Non mancano poi problemi di contesto che solo l’intervento delle istituzioni può aiutare a risolvere. Angelo Radica, sindaco di Tollo e presidente dell’Associazione Città del Vino indica alcuni interventi necessari: “Alcune cantine non sono raggiungibili: servirebbe un Piano Marshall per la sistemazione e la manutenzione delle strade. Nelle aree interne spesso scompare il segnale: pertanto le infrastrutture telematiche sono indispensabili. Spesso il personale non è pronto per accogliere i clienti: il ruolo della formazione è indispensabile”. Bisognerebbe poi migliorare l’offerta turistica complessiva di diversi territori perché, come si legge nella ricerca, il 32% delle cantine non è nella direttrice di flussi turistici o enoturistici per cui non può intercettare visitatori che passano nelle vicinanze.
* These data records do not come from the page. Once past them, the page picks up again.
(** [cli(codelabel)], source lines 155-162: the body of the click command. *)
Definition cli (codelabel : string) : M unit :=
  code <- try_except
               (call (GetFromString codelabel) (Code_get_from_string w codelabel))
               is_NotExistent
               (print ("The code '" +:+ codelabel +:+ "' does not exist.");;
                sys_exit 1);
  example_excitation code.

End Script.

(** The declaration of the command: [@click.command('cli')] with one
    [@click.argument('codelabel')], around the callback [cli]. *)
Record Command : Type := {
  cmd_name : string;
  cmd_arguments : list string;
  cmd_callback : string -> M unit
}.

Definition cli_command (w : World) : Command :=
  {| cmd_name := "cli"; cmd_arguments := ["codelabel"]; cmd_callback := cli w |}.

(** ** Observations on traces *)

(** The builders handed to [run]. *)
Definition run_builders (tr : list Event) : list Builder :=
  flat_map (fun ev => match ev with EvCall (Run b) _ => [b] | _ => [] end) tr.

Definition run_count (tr : list Event) : nat := length (run_builders tr).

(** The values assigned to the attribute [attr] of the builder. *)
Definition assigned (attr : string) (tr : list Event) : list Value :=
  flat_map (fun ev =>
              match ev with
              | EvCall (SetAttr a v) _ => if String.eqb a attr then [v] else []
              | _ => []
              end) tr.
Secondo Radica, “serve poi aumentare i trasporti pubblici locali perché spesso è impossibile visitare una cantina se non si è muniti di mezzi autonomi”. Poi conclude, “visto che le strade del vino funzionano poco, sarebbe utile rilanciare strumenti di collaborazione tra i soggetti della filiera”.

Manca il personale giusto

Insieme alla lontananza di flussi e alla scarsità di contatti - problemi già segnalati - lo studio di Nomisma Wine Monitor segnala infine la carenza di personale professionalizzato: spesso mancano competenze linguistiche (soprattutto al Sud), competenze sul vino, la vigna e i prodotti tipici del territorio, esperienza nella comunicazione digitale e la disponibilità a lavorare nel weekend. Sulla formazione, insomma, c’è ancora molto da fare.